Annual heart disease and stroke rates in China will rise by up to 73 percent by 2030, given an aging population and other increased risk factors, without policies and prevention efforts aimed at controlling blood pressure and smoking, according to research from Columbia University Medical Center published in Circulation: Cardiovascular Quality and Outcomes, an American Heart Association journal.
“China’s standard of living and life expectancy have improved for many, but aging, dietary changes and reduced physical activity are leading to more heart disease and stroke,” said lead author Andrew Moran, M.D., M.P.H., assistant professor of medicine at Columbia University Medical Center, and an attending physician in general internal medicine at NewYork-Presbysterian Hospital. “Our study used a computer model to forecast future cardiovascular disease (CVD) in Chinese adults, and is the first to project the individual and combined effects of major risk factor trends on a national scale.”
Dr.
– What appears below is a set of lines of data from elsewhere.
(* ===== verification/UbiStore.v ===== *)
(** The UBI backend (lib/blob_db/blob_db_store_ubi.c): the storage seam of
    Store.v over one volume of a UBI device. The UBI library (zephyr-ubi), PSA
    Crypto, the heap and the application's hooks are not in the repository; they
    are the classes below. The build is one without CONFIG_BLOB_DB_MAINT_WORK,
    where [blob_db_maint_kick()] is empty; the counters and the log are left
    out. *)

From Stdlib Require Import String.
From S2P Require Import Prelude Store FlashStore.
Open Scope Z_scope.

(** * What the backend calls *)

Inductive ubi_event_type :=
  | UBI_EVENT_HDR_CORRUPT
  | UBI_EVENT_HDR_TAMPERED
  | UBI_EVENT_VOLUME_TABLE_CORRUPT
  | UBI_EVENT_VOLUME_TABLE_DEGRADED
  | UBI_EVENT_LEB_ORPHANED
  | UBI_EVENT_PEB_BAD
  | UBI_EVENT_DATA_CORRUPT
  | UBI_EVENT_OTHER.

Record ubi_event := mk_ubi_event {
  ev_type : ubi_event_type;
  ev_pnum : Z;
  ev_vol_id : Z;
  ev_lnum : Z;
}.

(** The fields of [struct ubi_device_info] the backend reads. *)
Record ubi_device_info := mk_ubi_info {
  ui_leb_size : Z;
  ui_write_block_size : Z;
  ui_peb_count : Z;
  ui_free_lebs : Z;
  ui_corrupt_pebs : Z;
}.

Inductive ubi_state_verdict := UBI_STATE_TRUSTED | UBI_STATE_UNTRUSTED.

Inductive ubi_maintenance_op :=
  | UBI_MAINTENANCE_RECLAIM
  | UBI_MAINTENANCE_RELOCATE
  | UBI_MAINTENANCE_REPAIR
  | UBI_MAINTENANCE_DISCARD.

Record ubi_maintenance_result := mk_maint_result {
  mr_performed : Z;
  mr_remaining : Z;
}.

(** [struct ubi_config], the callbacks aside from [state_cb] being the events
    each call reports. *)
Record ubi_config := mk_ubi_config {
  flash_area_id : Z;
  key_context : bytes;
  ikm_key_id : Z;
  state_cb : ubi_device_info -> ubi_state_verdict;
}.

(** A call into UBI, with the events it reports through [event_cb]. *)
Definition EM (U A : Type) : Type := U -> res A * list ubi_event * U.

Class Ubi (U : Type) := {
  UBI_VOL_ID_INVALID : Z;
  psa_crypto_init : M U unit;
  psa_import_key : M U Z;
  psa_destroy_key : Z -> U -> U;
  blob_db_ubi_ikm_key : M U Z;
  k_calloc : U -> bool * U;
  k_free : U -> U;
  flash_area_open_id : Z -> M U Z;
  flash_area_erased_val : U -> Z;
  flash_area_read_at : Z -> Z -> M U bytes;
  flash_area_close_id : U -> U;
  ubi_device_init : ubi_config -> EM U unit;
  ubi_device_format : ubi_config -> EM U unit;
  ubi_device_deinit : EM U unit;
  ubi_device_get_info : EM U ubi_device_info;
  ubi_volume_find : string -> EM U Z;
  ubi_volume_create : string -> Z -> EM U Z;
  ubi_volume_get_info : Z -> EM U Z;
  ubi_maintenance : ubi_maintenance_op -> Z -> U -> res unit * ubi_maintenance_result * list ubi_event * U;
  ubi_leb_read : Z -> Z -> Z -> Z -> EM U bytes;
  ubi_leb_write_at : Z -> Z -> Z -> bytes -> EM U unit;
  ubi_leb_erase : Z -> Z -> EM U unit;
  ubi_leb_change : Z -> Z -> bytes -> EM U unit;
}.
Moran and colleagues reviewed risk-factor surveys of Chinese adults, ages 35-84, since economic reforms in the 1980s, and used them to project future trends in blood pressure, cholesterol, smoking, diabetes and body weight. Although smoking prevalence has declined in men by more than 10 percent since the mid-1980s, 62 percent of Chinese men still smoke, and 49 percent of nonsmokers, mostly women, are exposed to passive smoke, researchers said.
Dr. Moran and his colleagues, including Lee Goldman, M.D., dean of the faculties of health sciences and medicine and professor of medicine and of epidemiology at Columbia University, and the senior author on the paper, projected that annual rates of cardiovascular disease in China will increase by more than 50 percent due to aging and growth of the population alone between 2010 and 2030. And projected trends of increased blood pressure, cholesterol and diabetes may result in an additional 23 percent increase in cardiac events. The risk factor trends alone may translate into 21.3 million more CVD events and 7.7 million related deaths between 2010 and 2030, researchers said.
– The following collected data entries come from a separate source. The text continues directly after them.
(* ===== verification/UbiSim.v ===== *)
(** A concrete UBI device: what its partition holds, and the heap blocks and
    keys taken. No call fails but for what it is asked. Every hypothesis on UBI
    holds of it. *)

From Stdlib Require Import String.
From S2P Require Import Prelude Store FlashStore Sim UbiStore UbiSpec.
Open Scope Z_scope.

(** Nothing, bytes of someone else, or a device, with the volume or without. *)
Inductive ubi_content :=
  | Blank
  | Foreign (b : bytes)
  | Device (vol : option (list bytes)).

Record usim := mk_usim {
  us_content : ubi_content;
  us_heap : Z;
  us_keys : Z;
}.

Section usim.
Context (P al n free : Z).

Definition us_vol : Z := 3.
Definition us_bytes : Z := (n + 8) * P.

Definition us_part (u : usim) : bytes :=
  match us_content u with
  | Blank => erased us_bytes
  | Foreign b => b
  | Device None => [1]
  | Device (Some lebs) => 1 :: List.concat lebs
  end.

Definition us_set (c : ubi_content) (u : usim) : usim := mk_usim c (us_heap u) (us_keys u).

Definition us_lebs (u : usim) : option (list bytes) :=
  match us_content u with Device (Some lebs) => Some lebs | _ => None end.

(** A call on LEB [p] of volume [v]. *)
Definition us_at {A} (v p : Z) (k : list bytes -> bytes -> res A * bytes) : EM usim A := fun u =>
  match us_lebs u with
  | Some lebs =>
      match (if (v =? us_vol) && (0 <=? p) then lebs !! Z.to_nat p else None) with
      | Some b => let (r, b') := k lebs b in (r, [], us_set (Device (Some (<[Z.to_nat p := b']> lebs))) u)
      | None => (Err EINVAL, [], u)
      end
  | None => (Err EINVAL, [], u)
  end.

(** Asked for what is not whole bytes of the LEB, a call refuses. *)
Definition fits_leb (w : Z) (b : bytes) : bool :=
  (0 <=? w) && (w + len b <=? P) && forallb (fun x => (0 <=? x) && (x <? 256)) b.

#[export] Instance usim_ubi : Ubi usim := {
  UBI_VOL_ID_INVALID := UINT32_MAX;
  psa_crypto_init u := (Ok tt, u);
  psa_import_key u := (Ok 7, mk_usim (us_content u) (us_heap u) (us_keys u + 1));
  psa_destroy_key _ u := mk_usim (us_content u) (us_heap u) (us_keys u - 1);
  blob_db_ubi_ikm_key u := (Ok 9, u);
  k_calloc u := (true, mk_usim (us_content u) (us_heap u + 1) (us_keys u));
  k_free u := mk_usim (us_content u) (us_heap u - 1) (us_keys u);
  flash_area_open_id _ u := (Ok (len (us_part u)), u);
  flash_area_erased_val _ := 255;
  flash_area_read_at off k u := (Ok (slice off k (us_part u)), u);
  flash_area_close_id u := u;
  ubi_device_init _ u := (match us_content u with Device _ => Ok tt | _ => Err ENODEV end, [], u);
  ubi_device_format _ u := (Ok tt, [], us_set (Device None) u);
  ubi_device_deinit u := (Ok tt, [], u);
  ubi_device_get_info u := (Ok (mk_ubi_info P al (n + 8) (match us_lebs u with Some _ => 4 | None => free end) 0), [], u);
  ubi_volume_find _ u := (match us_lebs u with Some _ => Ok us_vol | None => Err ENOENT end, [], u);
  ubi_volume_create _ k u := (Ok us_vol, [], us_set (Device (Some (replicate (Z.to_nat k) (erased P)))) u);
  ubi_volume_get_info v u := (match us_lebs u with Some lebs => Ok (len lebs) | None => Err ENOENT end, [], u);
  ubi_maintenance _ _ u := (Ok tt, mk_maint_result 0 0, [], u);
  ubi_leb_read v p w k := us_at v p (fun _ b => (Ok (slice w k b), b));
  ubi_leb_write_at v p w b := us_at v p (fun _ old =>
    if fits_leb w b then (Ok tt, splice w (program (slice w (len b) old) b) old) else (Err EINVAL, old));
  ubi_leb_erase v p := us_at v p (fun _ _ => (Ok tt, erased P));
  ubi_leb_change v p b := us_at v p (fun _ old =>
    if fits_leb 0 b then (Ok tt, b ++ erased (P - len b)) else (Err EINVAL, old));
}.

Definition leb_ok (b : bytes) : Prop := len b = P /\ bytes_ok b.

#[export] Instance leb_ok_dec b : Decision (leb_ok b).
Proof. unfold leb_ok, bytes_ok, byte_ok. apply _. Defined.

Definition us_leb (u : usim) (p : Z) : bytes :=
  match us_lebs u with
  | Some lebs =>
      match (if 0 <=? p then lebs !! Z.to_nat p else None) with
      | Some b => if decide (leb_ok b) then b else erased P
      | None => erased P
      end
  | None => erased P
  end.

#[export] Instance usim_view : UbiView usim := {
  leb := us_leb;
  carries u := exists lebs, us_lebs u = Some lebs /\ len lebs = n /\ Forall leb_ok lebs;
  ubi_up _ := True;
}.

#[export] Instance usim_part : PartView usim := {
  part := us_part;
  recognises b := match b with 1 :: _ => true | _ => false end;
}.

#[export] Instance usim_held : HeldView usim := { held u := (us_heap u, us_keys u) }.

#[export] Instance usim_held_laws : HeldLaws (U := usim).
Proof.
  assert (forall {A} v p (k : list bytes -> bytes -> res A * bytes) u, held (us_at v p k u).2 = held u) as Hat.
  { intros A v p k u. unfold us_at. by repeat case_match. }
  split; unfold gives, frugal, frugal_sys; cbn; intros; try done; f_equal; lia.
Qed.

Context (HP : 0 < P < 2 ^ 32) (Hal : 0 < al) (Hn : 1 <= n <= 65535).

Lemma leb_ok_erased : leb_ok (erased P).
Proof. split; [by apply len_erased; lia|apply bytes_ok_erased]. Qed.

Lemma us_leb_ok u p : leb_ok (us_leb u p).
Proof.
  unfold us_leb. repeat case_match; first [apply leb_ok_erased|done].
Qed.

Lemma us_leb_at u lebs p b : us_lebs u = Some lebs -> Forall leb_ok lebs -> 0 <= p -> lebs !! Z.to_nat p = Some b -> us_leb u p = b.
Proof.
  intros E Hf Hp Hb. unfold us_leb. rewrite E. destruct (Z.leb_spec 0 p); [|lia]. rewrite Hb. rewrite decide_True; [done|].
  exact (Forall_lookup_1 _ _ _ _ Hf Hb).
Qed.

(** What [us_at] does to an intact device. *)
Lemma us_at_spec {A} u p (k : list bytes -> bytes -> res A * bytes) :
  carries u -> 0 <= p < n -> (forall lebs b, leb_ok b -> leb_ok (k lebs b).2) ->
  exists lebs, let (r, b') := k lebs (us_leb u p) in exists u',
    us_at us_vol p k u = (r, [], u') /\ carries u' /\ us_leb u' p = b' /\ forall q, q <> p -> us_leb u' q = us_leb u q.
Proof.
  intros (lebs & E & Hl & Hf) Hp Hk. exists lebs. unfold us_at. rewrite E, Z.eqb_refl. destruct (Z.leb_spec 0 p); [|lia]. cbn [andb].
  destruct (lookup_lt_is_Some_2 lebs (Z.to_nat p)) as [b Hb]; [unfold len in Hl; lia|]. rewrite Hb.
  rewrite (us_leb_at u lebs p b E Hf) by (done || lia). pose proof (Forall_lookup_1 _ _ _ _ Hf Hb) as Hbo. specialize (Hk lebs b Hbo).
  destruct (k lebs b) as [r b']. cbn [snd] in Hk. eexists. split; [done|].
  assert (Forall leb_ok (<[Z.to_nat p := b']> lebs)) as Hf' by (by apply Forall_insert).
  split; [eexists; split; [done|split; [|done]]; unfold len in *; by rewrite length_insert|]. split.
  - eapply us_leb_at; [done|done|lia|]. apply list_lookup_insert_eq. unfold len in Hl. lia.
  - intros q Hq. unfold us_leb. rewrite E. cbn [us_set us_lebs us_content]. destruct (Z.leb_spec 0 q); [|done].
    by rewrite list_lookup_insert_ne by lia.
Qed.

Lemma us_at_intact {A} v p (k : list bytes -> bytes -> res A * bytes) :
  (forall lebs b, leb_ok b -> leb_ok (k lebs b).2) -> intact (us_at v p k).
Proof.
  intros Hk u (lebs & E & Hl & Hf). unfold us_at. rewrite E. destruct (if (v =? us_vol) && (0 <=? p) then lebs !! Z.to_nat p else None) as [b|] eqn:Eb.
  2: { split; [by exists lebs|constructor]. }
  assert (lebs !! Z.to_nat p = Some b) as Hb by (by destruct (_ && _)). specialize (Hk lebs b (Forall_lookup_1 _ _ _ _ Hf Hb)).
  destruct (k lebs b) as [r b']. split; [|constructor]. eexists. split; [done|].
  split; [unfold len in *; by rewrite length_insert|by apply Forall_insert].
Qed.

Lemma fits_leb_spec w b : fits_leb w b = true <-> 0 <= w /\ w + len b <= P /\ bytes_ok b.
Proof.
  unfold fits_leb. rewrite !andb_true_iff, Z.leb_le, Z.leb_le, forallb_forall. unfold bytes_ok, byte_ok. rewrite List.Forall_forall.
  split; [intros [[? ?] Hb]|intros (? & ? & Hb)]; split_and!; try done; intros x Hx; specialize (Hb x Hx); lia.
Qed.

Lemma write_leb_ok w b old : leb_ok old -> leb_ok (if fits_leb w b then (Ok tt : res unit, splice w (program (slice w (len b) old) b) old) else (Err EINVAL, old)).2.
Proof.
  intros [Hl Ho]. destruct (fits_leb w b) eqn:Ef; [|done]. apply fits_leb_spec in Ef as (H1 & H2 & H3). pose proof (len_nonneg b).
  assert (len (slice w (len b) old) = len b) as Hs by (apply len_slice; lia).
  split; cbn [snd]; [rewrite len_splice; [done|lia|rewrite len_program by done; lia]|].
  apply bytes_ok_splice; [done|]. apply bytes_ok_program; [by apply bytes_ok_slice|done].
Qed.

Lemma change_leb_ok b old : leb_ok old -> leb_ok (if fits_leb 0 b then (Ok tt : res unit, b ++ erased (P - len b)) else (Err EINVAL, old)).2.
Proof.
  intros Ho. destruct (fits_leb 0 b) eqn:Ef; [|done]. apply fits_leb_spec in Ef as (_ & H2 & H3). split; cbn [snd].
  - rewrite len_app, len_erased by lia. lia.
  - apply bytes_ok_app. split; [done|apply bytes_ok_erased].
Qed.

#[export] Instance usim_laws : UbiLaws P al n us_vol.
Proof.
  assert (forall (u : usim), same_lebs u u) as Hsame by done.
  split; try done.
  - intros u p _. apply us_leb_ok.
  - intros u p. apply us_leb_ok.
  - intros c u Hc. pose proof Hc as (lebs & E & Hl & Hf). cbn. unfold us_lebs in E. destruct (us_content u) as [| |[?|]] eqn:Ec; try done.
  - intros u Hc. cbn. split; [done|]. split; [done|]. split; [constructor|]. split; [done|]. destruct (Z.eqb_spec al 0); [lia|done].
  - intros u Hc. pose proof Hc as (lebs & E & Hl & Hf). cbn. rewrite E. done.
  - intros u Hc. pose proof Hc as (lebs & E & Hl & Hf). cbn. rewrite E. done.
  - intros v p w k. by apply us_at_intact.
  - intros v p w b. apply us_at_intact. intros _ old. apply write_leb_ok.
  - intros v p. apply us_at_intact. intros. apply leb_ok_erased.
  - intros v p b. apply us_at_intact. intros _ old. apply change_leb_ok.
  - intros u p w k Hc Hp Hw Hk Hf. cbn [ubi_leb_read usim_ubi].
    destruct (us_at_spec u p (fun _ b => (Ok (slice w k b), b)) Hc Hp) as (_ & u' & -> & Hc' & E & Ho); [done|].
    split; [done|]. split; [|split; [constructor|done]]. intros q. destruct (decide (q = p)) as [->|]; [done|by apply Ho].
  - intros u p w b Hc Hp Hw Hf Hm1 Hm2 Hb. cbn [ubi_leb_write_at usim_ubi].
    destruct (us_at_spec u p _ Hc Hp (fun _ => write_leb_ok w b)) as (_ & Hx). pose proof (us_leb_ok u p) as [Hl Ho]. pose proof (len_nonneg b).
    assert (fits_leb w b = true) as Ef by by apply fits_leb_spec. rewrite Ef in Hx |- *. destruct Hx as (u' & -> & Hc' & E & Hq).
    split; [done|]. split; [exact Hq|]. split; [constructor|]. exists (program (slice w (len b) (us_leb u p)) b). split; [exact E|].
    apply program_done; [apply len_slice; cbn; lia|by apply bytes_ok_slice|done].
  - intros u p Hc Hp. cbn [ubi_leb_erase usim_ubi].
    destruct (us_at_spec u p (fun _ _ => (Ok tt, erased P)) Hc Hp) as (_ & u' & -> & Hc' & E & Ho); [intros; apply leb_ok_erased|]. done.
  - intros u p b Hc Hp Hl Hm Hb. cbn [ubi_leb_change usim_ubi].
    destruct (us_at_spec u p _ Hc Hp (fun _ => change_leb_ok b)) as (_ & Hx).
    assert (fits_leb 0 b = true) as Ef by (apply fits_leb_spec; split_and!; [lia|lia|done]). rewrite Ef in Hx |- *.
    destruct Hx as (u' & -> & Hc' & E & Hq). done.
Qed.
End usim.

#[export] Instance usim_part_laws P al n free : 0 <= (n + 8) * P -> @PartLaws usim (usim_ubi P al n free) (usim_part P n).
Proof.
  intros Hb. split; try done.
  intros c u. cbn. unfold us_part. destruct (us_content u) as [|b|[l|]]; try done.
Qed.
Demographic changes, such as an aging population and fewer young people, will be the main driver of the CVD increase in China, a nation with approximately 1.3 billion. “We are seeing this as the start of a public health crisis that will only worsen in the next two decades,” Dr. Moran said. Certain dietary factors, which this paper did not address, such as the high salt diet in Northern China, also have a bearing on cardiovascular disease rates, Dr. Moran added.
Reducing smoking to 20 percent of the male population by 2020 and 10 percent by 2030, or lowering average systolic blood pressure by four points in men and women, would significantly counteract adverse trends in other risk factors and prevent between 2.9 and 5.7 million deaths by 2030, according to the study. Aggressive anti-tobacco policies and preventive efforts aimed at controlling elevated blood pressure are two promising areas that need to be studied in more detail, Dr. Moran said.
“China is our biggest trading partner, so these results are important not only for other middle-income nations in transition, but also for the United States,” Dr. Moran said.
Study co-author Dongfeng Gu, M.D., M.Sc., vice president of the Chinese Academy of Medical Sciences in Beijing, China, said that the demographic changes stand to increase the burden of CVD as well as that of cancer and other non-communicable diseases and disabilities.
“In China, as in many parts of the world, the government has mainly focused on infectious diseases; however, China now has a ‘double burden’ of disease,” Dr. Gu said. “If no massive preventive measures are taken, the burden of cardiovascular disease will inevitably continue to rise in China. The priority for prevention and control of cardiovascular diseases should be adequately addressed by the government and the Chinese public.”
Study co-authors are Dong Zhao, M.D., Ph.D.; Pamela Coxson, Ph.D.; Y. Claire Wang, M.D., M.Sc.; Chung-Shiuan Chen, M.S.; Jing Liu, M.D.; Jun Cheng, M.D.; Kirsten Bibbins-Domingo, M.D., Ph.D.; Yu-Ming Shen, Ph.D.; Jiang He, M.D., Ph.D.; and Lee Goldman, M.D., M.P.H.
The study was funded by an award from the National Heart, Lung, and Blood Institute and a grant from the William J. Matheson Foundation to Columbia University; and grants from the Flight Attendants Medical Research Institute and Swanson Family Fund to the University of California – San Francisco.